PATRIMÓNIO DOS POBRES
Na expectativa de dar a conhecer aos amigos do Património dos Pobres o rosto daquela encantadora família, cuja morada estamos a ajudar a construir, voltei lá, para observar o andamento dos trabalhos e tirar uma fotografia. Além das camas, de que já falei, levamos-lhe um móvel de sala de jantar, uns maples, um frigorífico, pois o fogão e termo-acumulador já lhos havíamos comprado.
A casa está quase toda pintada, mas faltaram-lhes uns azulejos largos, com que quiseram forrar parte das paredes da sala e do corredor. No princípio da obra, quando vi que tinham azulejos para alindar a sua casa, senti-me meio contente e meio triste. Feliz por observar o carinho e o empenho que o casal punha na sua casinha. Triste por me parecer escusado a quem padece de tanta necessidade, pôr azulejos, embora baratos, na casa.
Entretanto, domina-me mais hoje a alegria de sentir que este casal aprecia a sua casinha, sua e de seus filhos, e têm muito gosto nela, apresentando-a também muito limpinha.

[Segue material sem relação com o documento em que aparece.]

Lemma transform_job_title_column_witness :
  ∃ s, get_column "Job Title"
         (limit_rows (args_of (Some "Job Title") (Some "Age") None None) people)
       = Some s ∧
       get_column "Job Title"
         [("Job Title", [PyStr "Engineer"; PyStr "Astronaut"; PyStr "nan"]);
          ("Age", [PyStr "26-35"; PyStr "Unknown"; PyStr "Unknown"]);
          ("City", [PyStr "Austin"; PyStr "Boston"; PyStr "Chicago"])]
       = Some ((λ v, PyStr (generalize_job_title (Py.str v))) <$> s).
Proof.
  apply (transform_job_title_column
           (args_of (Some "Job Title") (Some "Age") None None) people world0 _
           (@World scripted (w_rng world0)
              [(ERROR, "Invalid age value: abc.  Returning 'Unknown'")] [])
           "Job Title").
  - vm_compute; reflexivity.
  - reflexivity.
  - discriminate.
  - discriminate.
Defined.

Lemma transform_effects_witness :
  w_rng (transform (args_of (Some "Job Title") (Some "Age") None None)
           people world0).2 = w_rng world0.
Proof.
  apply (proj2 (proj2 (transform_effects
                         (args_of (Some "Job Title") (Some "Age") None None)
                         people world0 _ _ (surjective_pairing _)))).
  reflexivity.
Defined.

Lemma transform_limit_beyond_witness :
  transform (args_of (Some "Job Title") None None (Some 5)) people world0 =
  transform (without_limit (args_of (Some "Job Title") None None (Some 5)))
    people world0.
Proof.
  apply (transform_limit_beyond _ people 5); [reflexivity|].
  intros c s Hin.
  repeat (apply elem_of_cons in Hin as [[= -> ->]|Hin]; [simpl; lia|]).
  by apply elem_of_nil in Hin.
Defined.

Lemma transform_no_rows_witness :
  transform (args_of (Some "Job Title") (Some "Age") (Some "City") (Some 0))
    people world0 =
    (inr [("Job Title", []); ("Age", []); ("City", [])], world0).
Proof.
  apply (transform_no_rows
           (args_of (Some "Job Title") (Some "Age") (Some "City") (Some 0))
           people world0).
  - intros c s. cbn. repeat case_decide; by intros [= <-].
  - intros c [[= <-]|[[= <-]|[= <-]]]; by apply (bool_decide_unpack _).
Defined.

Lemma main_load_failure_witness :
  main (λ _, inl (FileNotFoundError "No such file or directory"))
    (args_of None (Some "Age") None None) world0 =
    (inr (),
     @World scripted (w_rng world0)
       [(ERROR, "Input file not found: input.csv")] []).
Proof.
  apply (main_load_failure
           (λ _, inl (FileNotFoundError "No such file or directory"))
           (args_of None (Some "Age") None None)
           (FileNotFoundError "No such file or directory") world0).
  reflexivity.
Defined.

Lemma generalize_city_column_witness :
  ∃ out w',
    apply generalize_city_to_state ["Austin"; "Boston"; "Chicago"] world0
      = (inr out, w') ∧
    length out = 3%nat.
Proof.
  destruct (generalize_city_column ["Austin"; "Boston"; "Chicago"] world0)
    as (out & w' & Hrun & Hlen & _).
  - intros [|[|[|k]]] e Hk; simpl in Hk; [discriminate..|lia].
  - by exists out, w'.
Defined.


Lemma main_succeeds_witness :
  ∃ df',
    w_files (main (λ _, inr people)
               (args_of (Some "Job Title") (Some "Age") (Some "City") None)
               world0).2 = [] ++ [("output.csv", df')] ∧
    columns df' = columns people.
Proof.
  apply (main_succeeds (λ _, inr people)
           (args_of (Some "Job Title") (Some "Age") (Some "City") None)
           people world0).
  - reflexivity.
  - intros c [[= <-]|[[= <-]|[= <-]]]; by apply (bool_decide_unpack _).
  - intros ca s v [= <-] [= <-] Hv.
    repeat (apply elem_of_cons in Hv as [->|Hv]; [done|]).
    by apply elem_of_nil in Hv.
  - intros c s k e [= <-] [= <-] Hk.
    destruct k as [|[|[|k]]]; simpl in Hk; [discriminate..|lia].
  - reflexivity.
Defined.

Lemma generalize_age_diagnostic_witness :
  int_of_str "26-35" = int_of_string "26-35".
Proof.
  apply (proj2 (generalize_age_diagnostic PyNone world0)). reflexivity.
Defined.

End MoreRuns.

Agora pararam com a obra por lhes ter faltado dinheiro para comprar mais quatro caixas do mesmo azulejo. Que havia eu de fazer, se não dar-lhes o dinheiro para adquirirem o resto?
Ao chegar, as meninas fizeram-me logo uma festa e eu retribuí com outra a cada uma delas. Irrompe dentro de mim uma alegria inefável ao observar a limpeza das crianças e a ordem da casa.
O pai estava deitado com dor de dentes. As crianças foram logo chamá-lo, porque está aqui o padre. A custo, o homem desabafou que havia passado vários dias e noites sem dormir por causa de uma dor de dentes.
Lá o aconselhei a ir à clínica dentária da sua paróquia, para encontrar um alívio. Poderia ser que o atendessem, mas não fiquei a conhecer mais nada, além do que os pobres sofrem horrivelmente por falta de meios e de desenvolvimento.
Enquanto trato desta morada e me enlevo nela, penso noutras famílias, que vivem em condições piores que o nosso gado e não têm para onde ir, nem vislumbram sinais de esperança. As rendas sobem, enquanto os ganhos são os mesmos, e quem não paga só tem um sítio: a rua ou uma barraca em terreno baldio.
É o caso de um casal que aqui veio bater e a quem recomendei que fosse ter com o seu pároco. Se ele não puder, que vá, ao menos, certificar-se da sua situação e, depois, escreva-me.
Traziam consigo, por escrito, a ameaça de uma advogada a qual me mostravam a chorar: — Olhe!... Veja!... Leia!...
A doença bateu-lhes à porta. Ele não pode trabalhar. Como vai agora pagar a renda da sua casa?
Pensa-se e diz-se à boca cheia, que a vida está melhor. Sim. Não duvido que esteja melhor, para alguns. Para os pobres está muito pior.
Telefonou a pedir informações. Gostava muito de me conhecer.
Apareceu sem eu contar. Apanhou-me na Capela a preparar a homilia do Domingo. Entrou nesta adentro - eu não conhecia tal pessoa - volta-se para mim e quis logo abraçar-me.
Um abraço é um cumprimento que não se nega a ninguém, mas o senhor nunca mais me largava.
Homem de 77 anos de idade, há muito que se correspondia comigo, pois é um dorido dos pobres e apaixonado pelo Património.
De vez enquanto, aparecia-me um cheque com a sua assinatura e uma palavra de estímulo. Sofredor, sóbrio, escondido.
Fala do bem que o Jornal lhe faz. É a sua Bíblia. Desabafa a incoerência que nota em muitos cristãos e, até, nos padres, como isso o desgosta e afasta da Igreja.
Vê-se que é um homem bom, de coração generoso, o qual encontra na Obra da Rua a correspondência ao seu ideal. Deixou-me 2500 euros.
Por carta, embora com sinceridade, não dá para ter uma ideia do que a pessoa é e sente. A proximidade é dos melhores modos para nos conhecermos e reconhecermo-nos. Deus fez-se homem também para se tornar mais perto de nós.